The next three matches can now be used to get the prep absolutely perfect for the Springboks.
Uruguay's win over Fiji showed you can't take your eye off anything in a World Cup but Ireland know Japan will be gunning for them tomorrow. They are a proud nation, great hosts, and they will want to give a big performance in front of their own crowd.
That said, you'd imagine the target for them would be a crack at Scotland if they hope to qualify but Schmidt will have it drilled into his players that they need to show up and perform.
The incentive now for every player is to be in the side when they play South Africa. Everyone will want to be part of that side as they try to make history. There are probably around ten players nailed on for the starting side but it's the battle for the other four or five spots which will drive the standard in the next few weeks.
All in all, it leaves Ireland in a great place for the next few weeks. I'm sure the Irish supporters who have made the trip are really enjoying it.
It's great to see a dozen Munster players out there. It shows the amount of work that has gone in over the past few years. There were only five Munster players in the 2015 squad when it was announced.
Of course, the Munster guys at home will now need to deliver while the World Cup is going on.
I'm sure Johann van Graan has pointed out that the four or five points they may pick up against Dragons tomorrow will carry the same value as a win against Leinster in the Aviva or any of the other big guns.
The guys at home can make the end of the season that bit easier while, at the same time, making a strong case themselves for inclusion when the big games come around and the 12 are back from Japan.
There is a lot of good talent coming through and it's great to see. You always look at your own position, of course, and Munster are well served at scrum-half heading into this campaign.
To be honest, I was surprised when they signed Nick McCarthy. Now, I hope he turns out like other Leinster players such as Felix Jones or Andrew Conway who have made the switch.
But I would have thought with the likes of Craig Casey and Jack Stafford coming through from the Academy to provide back-up to Conor Murray and former All Black Alby Mathewson, along with Neil Cronin as well, that Munster are well served in this department and might look to augment the squad elsewhere.
It's important that Munster give ample game-time to the young lads they are producing if they are to push on and make the grade, but it promises to be an exciting season and what better way to get it up and running than Ireland doing superbly in Japan.
Junior football championship is my World Cup these days
It's over two years now since I retired from rugby but playing some hurling and Gaelic football with Erin's Own has certainly helped the transition.
I'll be 36 next month and while there will be one eye on Japan, my main attention will be on a junior football championship game against Ballinascarthy next weekend.

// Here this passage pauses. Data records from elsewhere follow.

(** * gosp: a JSP-like template server — directive expansion engine

    Shallow embedding of [main.go]: the three directive passes of
    [TemplateProcessor] (includes, code blocks, output expressions), the
    request handlers around them, and the embedded-mode program that
    [compiledMainTemplate] generates.

    Go strings are byte sequences and are modelled as [list ascii].  The
    three patterns only name ASCII characters and negated classes, so the
    rune-oriented matching of package [regexp] coincides with matching byte
    by byte. *)

From Stdlib Require Import ZArith Ascii String DecimalString List Lia Relations.
From stdpp Require Import gmap strings list.

Abbreviation gostring := (list ascii).

(** A literal: [str] of a Rocq string is the Go string of its bytes. *)
Definition str (s : string) : gostring := list_ascii_of_string s.

(** The double quote character. *)
Definition dquote : ascii := "034"%char.

(** ** Package [strings] *)

Module Strings.

Fixpoint HasPrefix (s prefix : gostring) {struct prefix} : bool :=
  match prefix, s with
  | [], _ => true
  | p :: prefix', c :: s' => Ascii.eqb c p && HasPrefix s' prefix'
  | _ :: _, [] => false
  end.

Definition HasSuffix (s suffix : gostring) : bool :=
  HasPrefix (rev s) (rev suffix).

Fixpoint Contains (s substr : gostring) : bool :=
  HasPrefix s substr ||
  match s with
  | [] => false
  | _ :: s' => Contains s' substr
  end.

Definition TrimPrefix (s prefix : gostring) : gostring :=
  if HasPrefix s prefix then drop (length prefix) s else s.

(** [strings.Split(s, sep)] for a separator of one byte, which is the
    only way the program calls it. *)
Fixpoint Split (s : gostring) (sep : ascii) : list gostring :=
  match s with
  | [] => [[]]
  | c :: s' =>
      if Ascii.eqb c sep then [] :: Split s' sep
      else match Split s' sep with
           | h :: t => (c :: h) :: t
           | [] => [[c]]
           end
  end.

(** [strings.SplitN(s, sep, n)] for a separator of one byte and [n >= 0]:
    at most [n] pieces, the last one being the unsplit remainder. *)
Fixpoint SplitN (s : gostring) (sep : ascii) (n : nat) {struct s}
  : list gostring :=
  match n with
  | 0 => []
  | 1 => [s]
  | S (S _ as n') =>
      match s with
      | [] => [[]]
      | c :: s' =>
          if Ascii.eqb c sep then [] :: SplitN s' sep n'
          else match SplitN s' sep n with
               | h :: t => (c :: h) :: t
               | [] => [[c]]
               end
      end
  end.

(** The ASCII white space of [strings.TrimSpace]:
    tab, newline, vertical tab, form feed, carriage return, space. *)
Definition asciiSpace (c : ascii) : bool :=
  Ascii.eqb c "009" || Ascii.eqb c "010" || Ascii.eqb c "011" ||
  Ascii.eqb c "012" || Ascii.eqb c "013" || Ascii.eqb c " ".

(** UTF-8 encodings of the white-space runes above U+007F
    ([unicode.IsSpace]): U+0085 and U+00A0 on two bytes; U+1680,
    U+2000..U+200A, U+2028, U+2029, U+202F, U+205F and U+3000 on three. *)
Definition space2 (b1 b2 : ascii) : bool :=
  Ascii.eqb b1 "194" && (Ascii.eqb b2 "133" || Ascii.eqb b2 "160").

Definition space3 (b1 b2 b3 : ascii) : bool :=
  (Ascii.eqb b1 "225" && Ascii.eqb b2 "154" && Ascii.eqb b3 "128") ||
  (Ascii.eqb b1 "226" && Ascii.eqb b2 "128" &&
     ((128 <=? nat_of_ascii b3) && (nat_of_ascii b3 <=? 138) ||
      Ascii.eqb b3 "168" || Ascii.eqb b3 "169" || Ascii.eqb b3 "175")) ||
  (Ascii.eqb b1 "226" && Ascii.eqb b2 "129" && Ascii.eqb b3 "159") ||
  (Ascii.eqb b1 "227" && Ascii.eqb b2 "128" && Ascii.eqb b3 "128").

(** Leading white-space runes removed. *)
Fixpoint TrimLeft (s : gostring) : gostring :=
  match s with
  | [] => []
  | b1 :: r1 =>
      if asciiSpace b1 then TrimLeft r1
      else match r1 with
           | [] => s
           | b2 :: r2 =>
               if space2 b1 b2 then TrimLeft r2
               else match r2 with
                    | [] => s
                    | b3 :: r3 => if space3 b1 b2 b3 then TrimLeft r3 else s
                    end
           end
  end.

(** The same scan over the reversed string: the last rune is decoded
    backwards, so its bytes appear in reverse order. *)
Fixpoint trimRev (s : gostring) : gostring :=
  match s with
  | [] => []
  | b1 :: r1 =>
      if asciiSpace b1 then trimRev r1
      else match r1 with
           | [] => s
           | b2 :: r2 =>
               if space2 b2 b1 then trimRev r2
               else match r2 with
                    | [] => s
                    | b3 :: r3 => if space3 b3 b2 b1 then trimRev r3 else s
                    end
           end
  end.

Definition TrimRight (s : gostring) : gostring := rev (trimRev (rev s)).

Definition TrimSpace (s : gostring) : gostring := TrimRight (TrimLeft s).

End Strings.

(** ** Package [strconv] *)

Module Strconv.

(** [int] is 64 bits wide. *)
Definition intSize : Z := 64.
Definition minInt : Z := - 2 ^ (intSize - 1).
Definition maxInt : Z := 2 ^ (intSize - 1) - 1.

(** Addition on [int] wraps around in two's complement. *)
Definition wrap (z : Z) : Z :=
  (z + 2 ^ (intSize - 1)) mod 2 ^ intSize - 2 ^ (intSize - 1).

Definition addInt (a b : Z) : Z := wrap (a + b).

Definition isDigit (c : ascii) : bool :=
  (48 <=? nat_of_ascii c) && (nat_of_ascii c <=? 57).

We have already won the East Cork title and want to go a bit further. I play in the full-forward line and leave it to the young lads to do the running out the field!

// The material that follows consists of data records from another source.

(* ===== verification/Pdu.v ===== *)
(** The Kinetic PDU: the nine bytes that open every message on the wire.
    [PACK_PDU]/[UNPACK_PDU] of [src/protocol_interface.h], and the two length
    helpers of [src/open.c] that KTLI uses to size the rest of a message. *)

From S2P Require Import Prelude Types.

Definition KP_MAGIC : Z := 0x46.
Definition KP_PLENGTH : Z := 9.

(** [htonl]/[ntohl] of a little-endian host: reverse the four bytes. *)
Definition bswap32 (x : Z) : Z :=
  Z.lor (Z.shiftl (Z.land x 0x000000ff) 24)
  (Z.lor (Z.shiftl (Z.land x 0x0000ff00) 8)
  (Z.lor (Z.shiftr (Z.land x 0x00ff0000) 8)
         (Z.shiftr (Z.land x 0xff000000) 24))).
Definition htonl (x : Z) : Z := bswap32 x.
Definition ntohl (x : Z) : Z := bswap32 x.

(** The four bytes the macros store at [_p[1]..] (lowest byte first). *)
Definition pack_u32 (d : Z) : buffer :=
  [ Z.land d 0x000000ff; Z.shiftr (Z.land d 0x0000ff00) 8;
    Z.shiftr (Z.land d 0x00ff0000) 16; Z.shiftr (Z.land d 0xff000000) 24 ].

Definition unpack_u32 (b0 b1 b2 b3 : Z) : Z :=
  u32 (Z.lor (Z.shiftl b3 24) (Z.lor (Z.shiftl b2 16) (Z.lor (Z.shiftl b1 8) b0))).

Definition PACK_PDU (pdu : kpdu) : buffer :=
  u8 (kp_magic pdu) :: pack_u32 (htonl (kp_msglen pdu)) ++ pack_u32 (htonl (kp_vallen pdu)).

(** Reading nine bytes through the buffer pointer; a shorter buffer is an
    out-of-bounds read. *)
Definition UNPACK_PDU (p : buffer) : outcome kpdu :=
  match p with
  | m :: l0 :: l1 :: l2 :: l3 :: v0 :: v1 :: v2 :: v3 :: _ =>
      Ok (Kpdu (u8 m) (ntohl (unpack_u32 l0 l1 l2 l3)) (ntohl (unpack_u32 v0 v1 v2 v3)))
  | _ => Ub
  end.

(** The helpers take the header kiovec ([None]: NULL pointer) and return an
    [int32_t]. *)
Definition ki_msglen (msg_hdr : option kiovec) : outcome Z :=
  match msg_hdr with
  | None => Ok (-1)
  | Some h =>
      if negb (kiov_len h =? KP_PLENGTH) then Ok (-1)
      else match kiov_base h with
           | None => Ub
           | Some p => pdu ← UNPACK_PDU p; mret (i32 (kp_msglen pdu))
           end
  end.

Definition ki_vallen (msg_hdr : option kiovec) : outcome Z :=
  match msg_hdr with
  | None => Ok (-1)
  | Some h =>
      if negb (kiov_len h =? KP_PLENGTH) then Ok (-1)
      else match kiov_base h with
           | None => Ub
           | Some p => pdu ← UNPACK_PDU p; mret (i32 (kp_vallen pdu))
           end
  end.

(** *** Words and bytes *)

(** Byte [k/8] of a word, and the word of four bytes, least significant first. *)
Definition byte_at (x k : Z) : Z := Z.land (Z.shiftr x k) 255.
Definition word_of (b0 b1 b2 b3 : Z) : Z := b0 + 2 ^ 8 * b1 + 2 ^ 16 * b2 + 2 ^ 24 * b3.
Definition is_byte (b : Z) : Prop := 0 <= b < 256.

Lemma byte_at_div x k : 0 <= k -> byte_at x k = (x / 2 ^ k) mod 256.
Proof.
  intros. unfold byte_at. change 255 with (Z.ones 8).
  rewrite Z.land_ones, Z.shiftr_div_pow2 by lia. done.
Qed.

Lemma byte_at_range x k : 0 <= k -> is_byte (byte_at x k).
Proof. intros. rewrite byte_at_div by done. unfold is_byte. apply Z.mod_pos_bound. lia. Qed.

Lemma land_byte_mask x k :
  0 <= k -> Z.land x (Z.shiftl 255 k) = Z.shiftl (byte_at x k) k.
Proof.
  intros Hk. unfold byte_at. rewrite Z.shiftl_land.
  apply Z.bits_inj'. intros n Hn. rewrite !Z.land_spec.
  destruct (decide (n < k)) as [?|?].
  - rewrite (Z.shiftl_spec_low _ k n), andb_false_r, andb_false_r by done. done.
  - rewrite !Z.shiftl_spec, Z.shiftr_spec by lia. do 2 f_equal. lia.
Qed.

Lemma lor_shiftl_add a b n :
  0 <= n -> 0 <= a < 2 ^ n -> Z.lor (Z.shiftl b n) a = a + 2 ^ n * b.
Proof.
  intros Hn Ha. rewrite Z.lor_comm.
  assert (Z.land a (Z.shiftl b n) = 0) as Hz.
  { apply Z.bits_inj'. intros m Hm. rewrite Z.land_spec, Z.bits_0.
    destruct (decide (m < n)) as [?|?].
    - by rewrite Z.shiftl_spec_low, andb_false_r.
    - destruct (decide (a = 0)) as [->|]; [by rewrite Z.bits_0|].
      rewrite (Z.bits_above_log2 a m); [done|lia|].
      apply Z.lt_le_trans with n; [|lia]. apply Z.log2_lt_pow2; lia. }
  rewrite <- Z.lxor_lor, <- Z.add_nocarry_lxor by done.
  rewrite Z.shiftl_mul_pow2 by done. lia.
Qed.

Lemma lor_word b0 b1 b2 b3 :
  is_byte b0 -> is_byte b1 -> is_byte b2 -> is_byte b3 ->
  Z.lor (Z.shiftl b3 24) (Z.lor (Z.shiftl b2 16) (Z.lor (Z.shiftl b1 8) b0)) = word_of b0 b1 b2 b3.
Proof.
  unfold is_byte, word_of. intros. rewrite (lor_shiftl_add b0) by lia.
  rewrite (lor_shiftl_add _ b2), (lor_shiftl_add _ b3) by lia. lia.
Qed.

Lemma word_of_range b0 b1 b2 b3 :
  is_byte b0 -> is_byte b1 -> is_byte b2 -> is_byte b3 -> 0 <= word_of b0 b1 b2 b3 < 2 ^ 32.
Proof. unfold is_byte, word_of. lia. Qed.

Lemma byte_at_word b0 b1 b2 b3 :
  is_byte b0 -> is_byte b1 -> is_byte b2 -> is_byte b3 ->
  byte_at (word_of b0 b1 b2 b3) 0 = b0 /\ byte_at (word_of b0 b1 b2 b3) 8 = b1 /\
  byte_at (word_of b0 b1 b2 b3) 16 = b2 /\ byte_at (word_of b0 b1 b2 b3) 24 = b3.
Proof.
  unfold is_byte, word_of. intros. rewrite !byte_at_div by lia.
  split_and!; Z.to_euclidean_division_equations; lia.
Qed.

Lemma word_of_bytes x :
  0 <= x < 2 ^ 32 -> word_of (byte_at x 0) (byte_at x 8) (byte_at x 16) (byte_at x 24) = x.
Proof.
  intros. unfold word_of. rewrite !byte_at_div by lia.
  Z.to_euclidean_division_equations. lia.
Qed.

(** The pieces of the macros in those terms. *)
Lemma pack_u32_bytes d : pack_u32 d = [byte_at d 0; byte_at d 8; byte_at d 16; byte_at d 24].
Proof.
  unfold pack_u32.
  change 0xff000000 with (Z.shiftl 255 24). change 0x00ff0000 with (Z.shiftl 255 16).
  change 0x0000ff00 with (Z.shiftl 255 8). change (0x000000ff) with (Z.shiftl 255 0).
  rewrite !land_byte_mask, !Z.shiftr_shiftl_l by lia. by rewrite !Z.shiftl_0_r.
Qed.

Lemma bswap32_word x :
  bswap32 x = word_of (byte_at x 24) (byte_at x 16) (byte_at x 8) (byte_at x 0).
Proof.
  unfold bswap32.
  change 0xff000000 with (Z.shiftl 255 24). change 0x00ff0000 with (Z.shiftl 255 16).
  change 0x0000ff00 with (Z.shiftl 255 8). change (0x000000ff) with (Z.shiftl 255 0).
  rewrite !land_byte_mask by lia.
  rewrite (Z.shiftr_shiftl_l _ 16), (Z.shiftr_shiftl_l _ 24), !Z.shiftl_shiftl by lia.
  change (24 - 24) with 0. rewrite Z.shiftl_0_r. apply lor_word; by apply byte_at_range.
Qed.

Lemma unpack_u32_word b0 b1 b2 b3 :
  is_byte b0 -> is_byte b1 -> is_byte b2 -> is_byte b3 ->
  unpack_u32 b0 b1 b2 b3 = word_of b0 b1 b2 b3.
Proof.
  intros. unfold unpack_u32. rewrite lor_word by done.
  apply u32_small. by apply word_of_range.
Qed.

Lemma htonl_bytes x :
  byte_at (htonl x) 0 = byte_at x 24 /\ byte_at (htonl x) 8 = byte_at x 16 /\
  byte_at (htonl x) 16 = byte_at x 8 /\ byte_at (htonl x) 24 = byte_at x 0.
Proof. unfold htonl. rewrite bswap32_word. apply byte_at_word; by apply byte_at_range. Qed.

Lemma pack_htonl x :
  pack_u32 (htonl x) = [byte_at x 24; byte_at x 16; byte_at x 8; byte_at x 0].
Proof. rewrite pack_u32_bytes. destruct (htonl_bytes x) as (-> & -> & -> & ->). done. Qed.

Lemma ntohl_unpack x :
  0 <= x < 2 ^ 32 -> ntohl (unpack_u32 (byte_at x 24) (byte_at x 16) (byte_at x 8) (byte_at x 0)) = x.
Proof.
  intros. rewrite unpack_u32_word by (by apply byte_at_range). unfold ntohl. rewrite bswap32_word.
  destruct (byte_at_word (byte_at x 24) (byte_at x 16) (byte_at x 8) (byte_at x 0))
    as (-> & -> & -> & ->); try by apply byte_at_range. by apply word_of_bytes.
Qed.

Definition pdu_ok (p : kpdu) : Prop :=
  0 <= kp_magic p < 2 ^ 8 /\ 0 <= kp_msglen p < 2 ^ 32 /\ 0 <= kp_vallen p < 2 ^ 32.

(** A packed PDU is exactly the nine-byte wire layout the protocol fixes:
    the magic byte, then the message length and the value length, each in big
    endian order, whatever the byte order of the host. *)
Theorem pack_pdu_layout pdu :
  pdu_ok pdu ->
  PACK_PDU pdu =
    [ kp_magic pdu;
      kp_msglen pdu / 2 ^ 24; (kp_msglen pdu / 2 ^ 16) mod 256;
      (kp_msglen pdu / 2 ^ 8) mod 256; kp_msglen pdu mod 256;
      kp_vallen pdu / 2 ^ 24; (kp_vallen pdu / 2 ^ 16) mod 256;
      (kp_vallen pdu / 2 ^ 8) mod 256; kp_vallen pdu mod 256 ].
Proof.
  intros (? & ? & ?). unfold PACK_PDU. rewrite !pack_htonl, !byte_at_div by lia.
  change (2 ^ 0) with 1. unfold u8. rewrite !Z.div_1_r.
  rewrite (Z.mod_small (kp_magic _) (2 ^ 8)) by lia.
  assert (Htop : forall x, 0 <= x < 2 ^ 32 -> (x / 2 ^ 24) mod 256 = x / 2 ^ 24).
  { intros x ?. apply Z.mod_small. Z.to_euclidean_division_equations. lia. }
  by rewrite !Htop by done.
Qed.

Lemma pack_pdu_layout_witness :
  pdu_ok (Kpdu KP_MAGIC 0x01020304 7) /\
  PACK_PDU (Kpdu KP_MAGIC 0x01020304 7) = [0x46; 1; 2; 3; 4; 0; 0; 0; 7].
Proof.
  assert (H : pdu_ok (Kpdu KP_MAGIC 0x01020304 7)) by (unfold pdu_ok; zc).
  split; [exact H|]. exact (pack_pdu_layout _ H).
Defined.

Lemma unpack_packed pdu rest : pdu_ok pdu -> UNPACK_PDU (PACK_PDU pdu ++ rest) = Ok pdu.
Proof.
  intros (? & ? & ?). unfold PACK_PDU. rewrite !pack_htonl. cbn.
  rewrite !ntohl_unpack by done. unfold u8. rewrite !(Z.mod_small (kp_magic pdu) (2 ^ 8)) by lia.
  by destruct pdu.
Qed.

(** C38: Unpacking what was packed gives the PDU back, for every magic byte and
    every pair of 32-bit lengths, and does not look past the nine bytes. *)
Theorem unpack_pack_pdu pdu rest :
  pdu_ok pdu -> UNPACK_PDU (PACK_PDU pdu ++ rest) = Ok pdu.
Proof. exact (unpack_packed pdu rest). Qed.

Lemma unpack_pack_pdu_witness :
  UNPACK_PDU (PACK_PDU (Kpdu KP_MAGIC 300 70000) ++ [1; 2]) = Ok (Kpdu KP_MAGIC 300 70000).
Proof. apply unpack_pack_pdu. unfold pdu_ok; zc. Defined.

(** The lengths KTLI reads from a received header are the lengths the
    sender packed, as long as they fit a positive [int32_t]; a length of 2^31
    or more comes back negative, and a header that is not nine bytes long (or
    is missing) is refused with -1. *)
Theorem msglen_vallen_of_packed pdu hdr :
  pdu_ok pdu ->
  kiov_base hdr = Some (PACK_PDU pdu) ->
  (kiov_len hdr = KP_PLENGTH ->
     ki_msglen (Some hdr) = Ok (i32 (kp_msglen pdu)) /\
     ki_vallen (Some hdr) = Ok (i32 (kp_vallen pdu)) /\
     (kp_msglen pdu < 2 ^ 31 -> ki_msglen (Some hdr) = Ok (kp_msglen pdu)) /\
     (2 ^ 31 <= kp_msglen pdu -> exists n, ki_msglen (Some hdr) = Ok n /\ n < 0)) /\
  (kiov_len hdr <> KP_PLENGTH ->
     ki_msglen (Some hdr) = Ok (-1) /\ ki_vallen (Some hdr) = Ok (-1)) /\
  ki_msglen None = Ok (-1) /\ ki_vallen None = Ok (-1).
Proof.
  intros Hok Hb. pose proof (unpack_packed pdu [] Hok) as Hu. rewrite app_nil_r in Hu.
  unfold ki_msglen, ki_vallen. rewrite Hb. split_and!; try done; intros Hlen.
  - rewrite Hlen, Z.eqb_refl. cbn [negb]. rewrite Hu. cbn -[Z.pow]. destruct Hok as (? & ? & ?).
    split_and!; try done; intros.
    + by rewrite i32_small by lia.
    + eexists. split; [done|]. rewrite i32_high; lia.
  - by rewrite (proj2 (Z.eqb_neq _ _) Hlen).
Qed.

Lemma msglen_vallen_of_packed_witness :
  let pdu := Kpdu KP_MAGIC 77 5 in
  ki_msglen (Some (Kiovec (Some (PACK_PDU pdu)) 9)) = Ok 77.
Proof.
  assert (H : pdu_ok (Kpdu KP_MAGIC 77 5)) by (unfold pdu_ok; zc).
  destruct (msglen_vallen_of_packed (Kpdu KP_MAGIC 77 5)
    (Kiovec (Some (PACK_PDU (Kpdu KP_MAGIC 77 5))) 9) H eq_refl) as [H1 _].
  destruct (H1 eq_refl) as (_ & _ & H2 & _). apply H2. zc.
Defined.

It was always my intention to come back and play with Erin's Own when I was finished with professional rugby. It's hard to believe that it's nearly two decades ago that I lined out as a 16-year old - we had Brian Corcoran in our team - in the county senior hurling final against Newtownshandrum.
It's great to continue being part of a dressing-room and great, too, to be able to get out there and burn off a bit of steam.
It's a busy time for us as a family. Julie and I had our second child a few weeks ago when Alfie came into our lives, a young brother for Jamie, who is four.
I started a new job last week as well as business development manager for the Munster region for Stelfox, an IT recruitment company with offices in Dublin, Cork and Galway.
Julie and I also have our custom watch design business - www.toldandco.com - so between all these things it's fairly full on.